The Sharks had looked the brighter of the two sides in much of the early running, and deservedly led until a low driven shot swept through a sea of Yetminster defenders and past Yetminster boss Ben Jones into the bottom corner to equalise less than 10 minutes later.
The visitors had created an early advantage when Kade Masters drilled a stinging strike from just inside the box past the helpless Adrian Case after Adam Marsh finished off a fast-paced assault from Norton Payne on the Yetminster right, Marsh neatly turning and providing Masters who needed no second invitation as he rifled home.
Yetminster could have and probably should have re-established their lead minutes later however, but Jamie Lukosius' wicked and raucous effort from the edge of the penalty area rattled only the cross-bar and not the netting dangling from it.
Controversy followed when Masters was denied a strong penalty claim after he was brought down while turning to face goal, referee Trevor Lloyd insisting that Masters went too easily to ground.
Lloyd continued to irk the Yellow Army further when he accepted an immensely questionable ruling from Valmiera linesman Will Chaffey to call Marcus Partridge offside as the Yetminster midfielder beared down on goal.

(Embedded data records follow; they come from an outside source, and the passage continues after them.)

Lemma step_drag s f l :
  localsOf s f = Some l ->
  (filter isDragReorder (emitted s f) = []
   /\ tiles (step s f) = tiles s
   /\ dragSwapCooldownRef (step s f) = dragSwapCooldownRef s)
  \/ exists a h,
       activeTileCaptured = Some a /\ a <> EmptyString
       /\ nextPinch (frameGestures l s) = true
       /\ (12 <= dragFramesRef s)%nat
       /\ getTileAtCursor f (stableCursor l) = Some h
       /\ h <> a /\ dragTargetRef s <> Some h
       /\ 280 < now f - dragSwapCooldownRef s
       /\ filter isDragReorder (emitted s f) = [DragReorder a h]
       /\ tiles (step s f) = reorderTiles a h (tiles s)
       /\ dragSwapCooldownRef (step s f) = now f.
Proof.
  intro E.
  destruct (step_unfold s f l E)
    as (s3 & s4 & s5 & ev1 & ev2 & ev3 & r & E1 & E2 & E3 & -> & ->).
  cbv zeta in E1.
  destruct (moded_rest_cells f l (setHandVisible true s))
    as (_ & R2 & R3 & _ & R5).
  destruct (moded_meter f l (setHandVisible true s)) as (_ & _ & MD & _).
  cbv zeta in MD.
  rewrite (frameGestures_same l (setHandVisible true s) s) in MD
    by reflexivity.
  change (dragFramesRef (setHandVisible true s)) with (dragFramesRef s) in MD.
  change (dragSwapCooldownRef (setHandVisible true s))
    with (dragSwapCooldownRef s) in R2.
  change (dragTargetRef (setHandVisible true s)) with (dragTargetRef s) in R3.
  change (tiles (setHandVisible true s)) with (tiles s) in R5.
  destruct (frameGestures_cells l s) as (_ & _ & N).
  set (g := frameGestures l s) in *. clearbody g.
  set (m := moded f l (setHandVisible true s)) in *. clearbody m.
  destruct (dragCountStage_meter g m) as (_ & C2 & _).
  assert (C3 : nextPinch g && negb (zoomGesture g) && negb (scrollGesture g)
               = true ->
               dragFramesRef (dragCountStage g m) = (dragFramesRef m + 1)%nat
               /\ dragTargetRef (dragCountStage g m) = dragTargetRef m).
  { intro H. unfold dragCountStage. rewrite H. split; reflexivity. }
  assert (C4 : nextPinch g && negb (zoomGesture g) && negb (scrollGesture g)
               = false ->
               dragFramesRef (dragCountStage g m) = O).
  { intro H. unfold dragCountStage. now rewrite H. }
  set (s2 := dragCountStage g m) in *. clearbody s2.
  destruct (clickStage_meter f l g s3) as (_ & K2 & _). rewrite E2 in K2.
  destruct (pointerStage_meter f l g s4) as (_ & P2). rewrite E3 in P2.
  cbn [fst] in K2, P2.
  assert (V5 : dragView s5 = dragView s3) by congruence.
  unfold dragView in V5, C2. injection V5 as V5a V5b.
  injection C2 as C2a C2b.
  assert (F2 : filter isDragReorder ev2 = []).
  { apply (kind_filter _ isClick).
    - intros e He. apply (clickStage_kind f l g s3). now rewrite E2.
    - now intros []. }
  assert (F3 : filter isDragReorder ev3 = []).
  { destruct (pointerStage_cases f l g s4) as [(_ & F & _) | (t & _ & F & _)];
      rewrite E3 in F; exact F. }
  rewrite !filter_app, F2, F3, !app_nil_r.
  change (tiles (set_pinchStateRef (nextPinch g)
                   (set_previousPointRef
                      (Some (mkTimed (x (stableCursor l))
                                     (y (stableCursor l)) (now f))) s5)))
    with (tiles s5).
  change (dragSwapCooldownRef
            (set_pinchStateRef (nextPinch g)
               (set_previousPointRef
                  (Some (mkTimed (x (stableCursor l))
                                 (y (stableCursor l)) (now f))) s5)))
    with (dragSwapCooldownRef s5).
  rewrite V5a, V5b.
  destruct (dragStage_cases f l s2) as [D | [D | (a & h & D)]].
  - rewrite E1 in D. injection D as -> ->. left. repeat split; congruence.
  - rewrite E1 in D. injection D as -> ->. left. cbn.
    repeat split; congruence.
  - right. exists a, h. rewrite E1 in D. cbn [fst snd] in D.
    destruct D as (D1 & D2 & D3 & D4 & D5 & D6 & D7 & -> & D9 & D10).
    destruct (nextPinch g && negb (zoomGesture g) && negb (scrollGesture g))
      eqn:Cnd.
    + destruct (C3 eq_refl) as (C3a & C3b).
      apply andb_true_iff in Cnd as [Cnd Cs].
      apply andb_true_iff in Cnd as [Cn Cz].
      apply negb_true_iff in Cs, Cz.
      rewrite Cs, Cz in MD. cbn [andb] in MD.
      repeat split; auto; try congruence.
      rewrite C3a, MD in D3. lia.
    + rewrite (C4 eq_refl) in D3. lia.
Qed.

Lemma step_tiles s f :
  tiles (step s f) = tiles s
  \/ exists a h, tiles (step s f) = reorderTiles a h (tiles s).
Proof.
  destruct (localsOf s f) as [l|] eqn:E.
  - destruct (step_drag s f l E) as [(_ & T & _) | (a & h & D)].
    + now left.
    + right. exists a, h. apply D.
  - left. destruct (step_unprocessed s f E) as (_ & [-> | [-> | ->]]);
      reflexivity.
Qed.

(** X7.  The tile list after any frames is a permutation of the list
    before them, whatever tile is selected when the engine starts. *)
Theorem tiles_remain_a_permutation (s : Engine) (fs : list Frame) :
  Permutation (tiles (runFrames s fs)) (tiles s).
Proof.
  revert s. induction fs as [|f rest IH]; intro s; cbn [run].
  - reflexivity.
  - rewrite IH. destruct (step_tiles s f) as [-> | (a & h & ->)].
    + reflexivity.
    + apply reorderTiles_perm.
Qed.

(** X8.  A frame calls [reorderTiles] at most once, and only when the
    engine was started with a tile selected, a pinch that had already
    lasted 12 frames continues, the hovered tile is neither the selected
    tile nor the last drag target, and the last swap is more than 280 ms
    old; the call moves the selected tile onto the hovered one and restarts
    the swap cooldown. *)
Theorem drag_reorder_guard (s : Engine) (f : Frame) (a h : string) :
  In (DragReorder a h) (emitted s f) ->
  exists l,
    localsOf s f = Some l
    /\ activeTileCaptured = Some a /\ a <> EmptyString
    /\ nextPinch (frameGestures l s) = true
    /\ (12 <= dragFramesRef s)%nat
    /\ getTileAtCursor f (stableCursor l) = Some h
    /\ h <> a /\ dragTargetRef s <> Some h
    /\ 280 < now f - dragSwapCooldownRef s
    /\ filter isDragReorder (emitted s f) = [DragReorder a h]
    /\ tiles (step s f) = reorderTiles a h (tiles s)
    /\ dragSwapCooldownRef (step s f) = now f.
Proof.
  intro H. destruct (localsOf s f) as [l|] eqn:E.
  - exists l. split; [reflexivity|].
    assert (I : In (DragReorder a h) (filter isDragReorder (emitted s f)))
      by (apply filter_In; split; [exact H | reflexivity]).
    destruct (step_drag s f l E) as [(F & _) | (a' & h' & D)].
    + rewrite F in I. contradiction.
    + destruct D as (D1 & D2 & D3 & D4 & D5 & D6 & D7 & D8 & D9 & D10 & D11).
      rewrite D9 in I. destruct I as [I | []]. injection I as <- <-.
      repeat split; assumption.
  - destruct (step_unprocessed s f E) as (Ev & _). rewrite Ev in H.
    contradiction.
Qed.

Lemma dragStage_unselected f l s :
  truthy activeTileCaptured = false -> dragStage' f l s = (s, []).
Proof.
  intro H. unfold dragStage. destruct activeTileCaptured; [|reflexivity].
  rewrite H. now rewrite andb_false_r.
Qed.

(** X9.  When no tile is selected at the moment the engine starts (the
    value of [activeTile] in the closure is [null] or empty), no frame
    ever calls [reorderTiles] and the tile list never changes. *)
Theorem no_drag_without_selection (s : Engine) (fs : list Frame)
    (f : Frame) :
  truthy activeTileCaptured = false ->
  tiles (runFrames s fs) = tiles s
  /\ filter isDragReorder (emitted s f) = [].
Proof.
  intro H.
  assert (Step : forall s0 f0,
             tiles (step s0 f0) = tiles s0
             /\ filter isDragReorder (emitted s0 f0) = []).
  { intros s0 f0. destruct (localsOf s0 f0) as [l|] eqn:E.
    - destruct (step_drag s0 f0 l E) as [(F & T & _) | (a & h & D)].
      + split; assumption.
      + destruct D as (D1 & D2 & _). rewrite D1 in H. cbn in H.
        destruct a; [contradiction | discriminate].
    - destruct (step_unprocessed s0 f0 E) as (-> & [-> | [-> | ->]]);
        split; reflexivity. }
  split; [|apply Step].
  revert s. induction fs as [|f0 rest IH]; intro s; cbn [run].
  - reflexivity.
  - rewrite IH. apply Step.
Qed.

The men in yellow seemed visibly frustrated by what was perceived to be a sequence of poor decisions against them, but in a close and tightly fought contest, it was 2 Yetminster players who ended up in the referee's notebook by the end of the tie. Kade Masters for kicking the ball away after a tight off-side call, before full-back James Dowding was cautioned for a challenge on Richard Taylor in which the defender seemed to claim the ball before the man.
As much as frustrations at the match official's decisions were bubbling, Yetminster only have themselves to blame for their late collapse. It was very much a game of two halves, with Sharks limiting Valmiera to half-chances as the dominant force in the first period, before Glass turned the screw in the second as the Sharks failed to assert much authority.
Valmiera took the lead as the game neared its conclusion, forcing Jones to gamble and change formation to accomodate the arrivals of Craig Biss and Sam Carver into the fray as Yetminster looked to find a late equaliser.
The gamble back-fired though, and with only 3 men at the back, the visitors were soon overrun as the Glass countered in numbers, leaving Jones short-staffed and isolated in the Sharks goalmouth. Valmiera put the game to bed with 4 minutes to play, but added further gloss to the scoreline as former Yetminster trialist Craig Royle escaped the attention of Adam Roman, and squeezed a low strike across the face of goal past the out-stretched Yetminster boss.
Yetminster had targeted this as a massive contest in the context of their league ambitions for the season, and to leave Sherborne empty handed will have been galling to say the least. To have lost by a result that flatters to deceive, even more so, especially having been in the ascendancy for much of the first hour of the game.
Defeat leaves the Sharks two points adrift at the foot of Division II, and with work to do if they are to ensure that they don't spend a 2nd successive campaign rooted to the bottom of the Blackmore Vale Football League.